Collected data:
════════════════════

(* ===== verification/ImageCache.v ===== *)
(** * [ImageCacheManager]: the image and thumbnail caches

    [src/src/js/imageManager.js], class [ImageCacheManager]: two JS [Map]s,
    [cache] (key to [{url, metadata, createdAt, lastAccessed, size}]) and
    [thumbnailCache] (key to [{url, createdAt, lastAccessed}]), each
    bounded by a configured size and evicted by least recent access
    ([_evictLeastRecentlyUsed], [_evictLeastRecentlyUsedThumbnail]), which
    revokes the object URL of the evicted entry; [clear] revokes every URL.

    The state records the [URL.revokeObjectURL] calls in order
    ([revoked]).  The bounds are [option nat]: the repository's
    [config.js] defines neither [CONFIG.IMAGE.MAX_CACHE_SIZE] nor
    [CONFIG.IMAGE.MAX_THUMBNAIL_CACHE_SIZE], so they are [undefined]
    ([None]) and [size >= undefined] is [false]. *)

From Stdlib Require Import QArith.
From S2P Require Import Prelude JsMap JsValue.
Import JsValue.

Module ImageCache.

Record ImgItem := mkImg {
  url : jsstring;
  metadata : jsval;
  createdAt : Z;
  lastAccessed : Z;
  item_size : Q
}.

Record ThumbItem := mkThumb {
  t_url : jsstring;
  t_createdAt : Z;
  t_lastAccessed : Z
}.

Record state := mkState {
  cache : JsMap.t jsstring ImgItem;
  thumbnailCache : JsMap.t jsstring ThumbItem;
  maxCacheSize : option nat;
  maxThumbnailCacheSize : option nat;
  revoked : list jsstring
}.

(** [constructor()] with the configured bounds. *)
Definition init (maxCache maxThumb : option nat) : state :=
  mkState JsMap.empty JsMap.empty maxCache maxThumb [].

(** The repository's configuration: both bounds [undefined]. *)
Definition repository_init : state := init None None.

(** [n >= bound], [false] when the bound is [undefined]. *)
Definition ge_bound (n : nat) (bound : option nat) : bool :=
  match bound with Some m => m <=? n | None => false end.

(** [url.length * 0.75]. *)
Definition _estimateSize (u : jsstring) : Q := inject_Z (Z.of_nat (length u)) * (3 # 4).

(** The scan of both eviction methods: starting from [oldestKey = null]
  and [oldestTime = Date.now()], keep the first entry whose
  [lastAccessed] is strictly below the current minimum. *)
Fixpoint findOldest {A : Type} (acc : A -> Z) (entries : list (jsstring * A))
    (oldestKey : option jsstring) (oldestTime : Z) : option jsstring :=
  match entries with
  | [] => oldestKey
  | (k, it) :: rest =>
      if (acc it <? oldestTime)%Z then findOldest acc rest (Some k) (acc it)
      else findOldest acc rest oldestKey oldestTime
  end.

(** [if (oldestKey)]: [null] and the empty string are falsy. *)
Definition truthy_key (k : option jsstring) : option jsstring :=
  match k with Some (_ :: _) => k | _ => None end.

(** [_evictLeastRecentlyUsed()] at time [now]. *)
Definition _evictLeastRecentlyUsed (now : Z) (st : state) : state :=
  match truthy_key (findOldest lastAccessed (cache st) None now) with
  | Some k =>
      match JsMap.get k (cache st) with
      | Some it => mkState (JsMap.delete k (cache st)) (thumbnailCache st) (maxCacheSize st)
                     (maxThumbnailCacheSize st) (revoked st ++ [url it])
      | None => st
      end
  | None => st
  end.

(** [_evictLeastRecentlyUsedThumbnail()] at time [now]. *)
Definition _evictLeastRecentlyUsedThumbnail (now : Z) (st : state) : state :=
  match truthy_key (findOldest t_lastAccessed (thumbnailCache st) None now) with
  | Some k =>
      match JsMap.get k (thumbnailCache st) with
      | Some it => mkState (cache st) (JsMap.delete k (thumbnailCache st)) (maxCacheSize st)
                     (maxThumbnailCacheSize st) (revoked st ++ [t_url it])
      | None => st
      end
  | None => st
  end.

(** [get(key)]: a hit refreshes [lastAccessed] in place and returns the URL. *)
Definition get (key : jsstring) (now : Z) (st : state) : state * option jsstring :=
  match JsMap.get key (cache st) with
  | Some it =>
      (mkState (JsMap.set key (mkImg (url it) (metadata it) (createdAt it) now (item_size it)) (cache st))
         (thumbnailCache st) (maxCacheSize st) (maxThumbnailCacheSize st) (revoked st), Some (url it))
  | None => (st, None)
  end.

(** [set(key, url, metadata)]. *)
Definition set (key u : jsstring) (md : jsval) (now : Z) (st : state) : state :=
  let st' := if ge_bound (JsMap.size (cache st)) (maxCacheSize st) then _evictLeastRecentlyUsed now st else st in
  mkState (JsMap.set key (mkImg u md now now (_estimateSize u)) (cache st')) (thumbnailCache st')
    (maxCacheSize st') (maxThumbnailCacheSize st') (revoked st').

(** [getThumbnail(key)]. *)
Definition getThumbnail (key : jsstring) (now : Z) (st : state) : state * option jsstring :=
  match JsMap.get key (thumbnailCache st) with
  | Some it =>
      (mkState (cache st) (JsMap.set key (mkThumb (t_url it) (t_createdAt it) now) (thumbnailCache st))
         (maxCacheSize st) (maxThumbnailCacheSize st) (revoked st), Some (t_url it))
  | None => (st, None)
  end.

(** [setThumbnail(key, url)]. *)
Definition setThumbnail (key u : jsstring) (now : Z) (st : state) : state :=
  let st' := if ge_bound (JsMap.size (thumbnailCache st)) (maxThumbnailCacheSize st)
             then _evictLeastRecentlyUsedThumbnail now st else st in
  mkState (cache st') (JsMap.set key (mkThumb u now now) (thumbnailCache st'))
    (maxCacheSize st') (maxThumbnailCacheSize st') (revoked st').

(** [clear()]: revoke every image URL, then every thumbnail URL, then
  empty both maps. *)
Definition clear (st : state) : state :=
  mkState JsMap.empty JsMap.empty (maxCacheSize st) (maxThumbnailCacheSize st)
    (revoked st ++ map (fun e => url (snd e)) (cache st) ++ map (fun e => t_url (snd e)) (thumbnailCache st)).

(** [_calculateTotalMemoryUsage()]: the estimated sizes plus 10000 per
  thumbnail. *)
Definition _calculateTotalMemoryUsage (st : state) : Q :=
  (fold_left (fun total e => total + item_size (snd e)) (cache st) 0 +
   inject_Z (Z.of_nat (JsMap.size (thumbnailCache st))) * 10000)%Q.

(** [getStats()]. *)
Record Stats := mkStats {
  cacheSize : nat;
  thumbnailCacheSize : nat;
  stats_maxCacheSize : option nat;
  stats_maxThumbnailCacheSize : option nat;
  totalMemoryUsage : Q
}.

Definition getStats (st : state) : Stats :=
  mkStats (JsMap.size (cache st)) (JsMap.size (thumbnailCache st)) (maxCacheSize st)
    (maxThumbnailCacheSize st) (_calculateTotalMemoryUsage st).

(** ** Lemmas *)

(** The scan either keeps its start value, every entry being at least
  [oldestTime], or returns the key of an entry below [oldestTime] whose
  [lastAccessed] is minimal among all entries. *)
Lemma findOldest_spec {A : Type} (acc : A -> Z) (entries : list (jsstring * A)) (ok : option jsstring) (t : Z) :
  (findOldest acc entries ok t = ok /\ Forall (fun e => (t <= acc (snd e))%Z) entries) \/
  (exists k it, findOldest acc entries ok t = Some k /\ (k, it) ∈ entries /\ (acc it < t)%Z /\
     Forall (fun e => (acc it <= acc (snd e))%Z) entries).
Proof.
  revert ok t. induction entries as [|[k it] rest IH]; intros ok t; simpl; [by left|].
  destruct (Z.ltb_spec (acc it) t) as [Hlt|Hge].
  - right. destruct (IH (Some k) (acc it)) as [[-> Hall]|(k' & it' & -> & Hin & Hlt' & Hall)].
    + exists k, it. split; [done|]. split; [left|]. split; [done|]. constructor; [simpl; lia|done].
    + exists k', it'. split; [done|]. split; [by right|]. split; [lia|]. constructor; [simpl; lia|done].
  - destruct (IH ok t) as [[-> Hall]|(k' & it' & -> & Hin & Hlt' & Hall)].
    + left. split; [done|]. constructor; [simpl; lia|done].
    + right. exists k', it'. split; [done|]. split; [by right|]. split; [done|]. constructor; [simpl; lia|done].
Qed.

Lemma findOldest_none {A : Type} (acc : A -> Z) (entries : list (jsstring * A)) (t : Z) :
  Forall (fun e => (t <= acc (snd e))%Z) entries -> findOldest acc entries None t = None.
Proof.
  intros Hall. destruct (findOldest_spec acc entries None t) as [[-> _]|(k & it & _ & Hin & Hlt & _)]; [done|].
  rewrite Forall_forall in Hall. specialize (Hall _ Hin). simpl in Hall. lia.
Qed.

(** The eviction when some entry is older than [now] and keys are
  non-empty: the least recently accessed entry goes and its URL is
  revoked. *)
Lemma evict_lru (now : Z) (st : state) :
  JsMap.wf (cache st) -> Forall (fun e => fst e <> []) (cache st) ->
  Exists (fun e => (lastAccessed (snd e) < now)%Z) (cache st) ->
  exists k it, JsMap.get k (cache st) = Some it /\
    Forall (fun e => (lastAccessed it <= lastAccessed (snd e))%Z) (cache st) /\
    _evictLeastRecentlyUsed now st =
      mkState (JsMap.delete k (cache st)) (thumbnailCache st) (maxCacheSize st)
        (maxThumbnailCacheSize st) (revoked st ++ [url it]).
Proof.
  intros Hwf Hne Hex. unfold _evictLeastRecentlyUsed.
  destruct (findOldest_spec lastAccessed (cache st) None now) as [[_ Hall]|(k & it & Hf & Hin & _ & Hall)].
  - exfalso. apply Exists_exists in Hex as (e & He & Hlt). rewrite Forall_forall in Hall.
    specialize (Hall e He). lia.
  - rewrite Hf. rewrite Forall_forall in Hne. specialize (Hne _ Hin). simpl in Hne.
    assert (Hg : JsMap.get k (cache st) = Some it) by (by apply JsMap.get_elem_of).
    exists k, it. split; [done|]. split; [done|]. destruct k as [|c k]; [done|]. simpl. by rewrite Hg.
Qed.

Lemma evict_none (now : Z) (st : state) :
  Forall (fun e => (now <= lastAccessed (snd e))%Z) (cache st) -> _evictLeastRecentlyUsed now st = st.
Proof. intros Hall. unfold _evictLeastRecentlyUsed. by rewrite findOldest_none. Qed.

(** ** Properties *)

(** C22: with a configured bound [n], [set] of a new key into a full cache
  whose entries were all last accessed before [now] evicts an entry of
  minimal [lastAccessed] (least recently used), revokes its object URL,
  and appends the new entry. *)
Theorem set_evicts_least_recently_used (n : nat) (key u : jsstring) (md : jsval) (now : Z) (st : state) :
  maxCacheSize st = Some n -> JsMap.size (cache st) = n -> 1 <= n ->
  JsMap.wf (cache st) -> Forall (fun e => fst e <> []) (cache st) ->
  Forall (fun e => (lastAccessed (snd e) < now)%Z) (cache st) ->
  exists k it, JsMap.get k (cache st) = Some it /\
    Forall (fun e => (lastAccessed it <= lastAccessed (snd e))%Z) (cache st) /\
    cache (set key u md now st) = JsMap.set key (mkImg u md now now (_estimateSize u)) (JsMap.delete k (cache st)) /\
    revoked (set key u md now st) = revoked st ++ [url it].
Proof.
  intros Hmax Hsz Hn Hwf Hne Hold.
  assert (Hex : Exists (fun e => (lastAccessed (snd e) < now)%Z) (cache st)).
  { destruct (cache st) as [|e m] eqn:E; [unfold JsMap.size in Hsz; simpl in Hsz; lia|].
    inversion Hold. by left. }
  destruct (evict_lru now st Hwf Hne Hex) as (k & it & Hg & Hmin & Hev).
  exists k, it. unfold set, ge_bound. rewrite Hmax, Hsz, Nat.leb_refl, Hev. simpl. done.
Qed.

Lemma set_evicts_least_recently_used_witness :
  let it0 := mkImg (js "blob:a") JNull 0 1 0 in
  let it1 := mkImg (js "blob:b") JNull 0 0 0 in
  let st := mkState [(js "a", it0); (js "b", it1)] [] (Some 2) None [] in
  exists k it, JsMap.get k (cache st) = Some it /\
    Forall (fun e => (lastAccessed it <= lastAccessed (snd e))%Z) (cache st) /\
    cache (set (js "c") (js "blob:c") JNull 5 st) =
      JsMap.set (js "c") (mkImg (js "blob:c") JNull 5 5 (_estimateSize (js "blob:c"))) (JsMap.delete k (cache st)) /\
    revoked (set (js "c") (js "blob:c") JNull 5 st) = revoked st ++ [url it].
Proof.
  apply (set_evicts_least_recently_used 2); try reflexivity; [lia| | |].
  - vm_compute. constructor; [|constructor; [apply not_elem_of_nil|constructor]].
    intros H%list_elem_of_singleton. discriminate H.
  - repeat constructor; discriminate.
  - repeat constructor; simpl; lia.
Defined.

(** the size bound is not enforced: [set] of a new key grows the
  cache by one, whatever its size, when the bound is [undefined] (the
  repository's configuration) or when every entry was accessed no earlier
  than the current millisecond (the strict [lastAccessed < oldestTime]
  then selects no entry). *)
Theorem cache_bound_not_enforced (key u : jsstring) (md : jsval) (now : Z) (st : state) :
  key ∉ JsMap.keys (cache st) ->
  (maxCacheSize st = None \/ Forall (fun e => (now <= lastAccessed (snd e))%Z) (cache st)) ->
  JsMap.size (cache (set key u md now st)) = S (JsMap.size (cache st)).
Proof.
  intros Hk Hcase. unfold set.
  assert (Hst : (if ge_bound (JsMap.size (cache st)) (maxCacheSize st) then _evictLeastRecentlyUsed now st else st) = st).
  { destruct Hcase as [Hn|Hall]; [by rewrite Hn|]. case_match; [by apply evict_none|done]. }
  rewrite Hst. simpl. by apply JsMap.size_set_notin.
Qed.

Lemma cache_bound_not_enforced_witness :
  let st := mkState [(js "a", mkImg (js "blob:a") JNull 5 5 0)] [] (Some 1) None [] in
  (js "b" ∉ JsMap.keys (cache st)) /\
  JsMap.size (cache (set (js "b") (js "blob:b") JNull 5 st)) = 2.
Proof.
  assert (Hk : js "b" ∉ JsMap.keys (cache (mkState [(js "a", mkImg (js "blob:a") JNull 5 5 0)] [] (Some 1) None []))).
  { vm_compute. intros H%list_elem_of_singleton. discriminate H. }
  split; [exact Hk|]. apply (cache_bound_not_enforced _ _ _ _ _ Hk). right. repeat constructor. simpl. lia.
Defined.

(** overwriting a cached key ([set] on a present key of a cache that
  does not evict) replaces its entry in place and drops the previous
  object URL without revoking it: [revoked] is unchanged. *)
Theorem overwrite_leaks_url (key u : jsstring) (md : jsval) (now : Z) (st : state) (it : ImgItem) :
  JsMap.get key (cache st) = Some it -> ge_bound (JsMap.size (cache st)) (maxCacheSize st) = false ->
  revoked (set key u md now st) = revoked st /\
  JsMap.get key (cache (set key u md now st)) = Some (mkImg u md now now (_estimateSize u)) /\
  JsMap.keys (cache (set key u md now st)) = JsMap.keys (cache st).
Proof.
  intros Hg Hb. unfold set. rewrite Hb. simpl. split; [done|]. split; [apply JsMap.get_set_eq|].
  apply JsMap.keys_set_in. by eapply JsMap.get_Some_in.
Qed.

Lemma overwrite_leaks_url_witness :
  let it := mkImg (js "blob:old") JNull 0 0 0 in
  let st := mkState [(js "k", it)] [] None None [] in
  JsMap.get (js "k") (cache st) = Some it /\ ge_bound (JsMap.size (cache st)) (maxCacheSize st) = false /\
  revoked (set (js "k") (js "blob:new") JNull 1 st) = revoked st /\
  JsMap.get (js "k") (cache (set (js "k") (js "blob:new") JNull 1 st)) =
    Some (mkImg (js "blob:new") JNull 1 1 (_estimateSize (js "blob:new"))) /\
  JsMap.keys (cache (set (js "k") (js "blob:new") JNull 1 st)) = JsMap.keys (cache st).
Proof.
  split; [reflexivity|]. split; [reflexivity|].
  apply (overwrite_leaks_url _ _ _ _ _ (mkImg (js "blob:old") JNull 0 0 0)); reflexivity.
Defined.

End ImageCache.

════════════════════

Task statement » Each line from the top of the entries above through the line containing "(** The scan of" must be transcribed exactly, and no other line may appear.

Written response »
(* ===== verification/ImageCache.v ===== *)
(** * [ImageCacheManager]: the image and thumbnail caches

    [src/src/js/imageManager.js], class [ImageCacheManager]: two JS [Map]s,
    [cache] (key to [{url, metadata, createdAt, lastAccessed, size}]) and
    [thumbnailCache] (key to [{url, createdAt, lastAccessed}]), each
    bounded by a configured size and evicted by least recent access
    ([_evictLeastRecentlyUsed], [_evictLeastRecentlyUsedThumbnail]), which
    revokes the object URL of the evicted entry; [clear] revokes every URL.

    The state records the [URL.revokeObjectURL] calls in order
    ([revoked]).  The bounds are [option nat]: the repository's
    [config.js] defines neither [CONFIG.IMAGE.MAX_CACHE_SIZE] nor
    [CONFIG.IMAGE.MAX_THUMBNAIL_CACHE_SIZE], so they are [undefined]
    ([None]) and [size >= undefined] is [false]. *)

From Stdlib Require Import QArith.
From S2P Require Import Prelude JsMap JsValue.
Import JsValue.

Module ImageCache.

Record ImgItem := mkImg {
  url : jsstring;
  metadata : jsval;
  createdAt : Z;
  lastAccessed : Z;
  item_size : Q
}.

Record ThumbItem := mkThumb {
  t_url : jsstring;
  t_createdAt : Z;
  t_lastAccessed : Z
}.

Record state := mkState {
  cache : JsMap.t jsstring ImgItem;
  thumbnailCache : JsMap.t jsstring ThumbItem;
  maxCacheSize : option nat;
  maxThumbnailCacheSize : option nat;
  revoked : list jsstring
}.

(** [constructor()] with the configured bounds. *)
Definition init (maxCache maxThumb : option nat) : state :=
  mkState JsMap.empty JsMap.empty maxCache maxThumb [].

(** The repository's configuration: both bounds [undefined]. *)
Definition repository_init : state := init None None.

(** [n >= bound], [false] when the bound is [undefined]. *)
Definition ge_bound (n : nat) (bound : option nat) : bool :=
  match bound with Some m => m <=? n | None => false end.

(** [url.length * 0.75]. *)
Definition _estimateSize (u : jsstring) : Q := inject_Z (Z.of_nat (length u)) * (3 # 4).

(** The scan of both eviction methods: starting from [oldestKey = null]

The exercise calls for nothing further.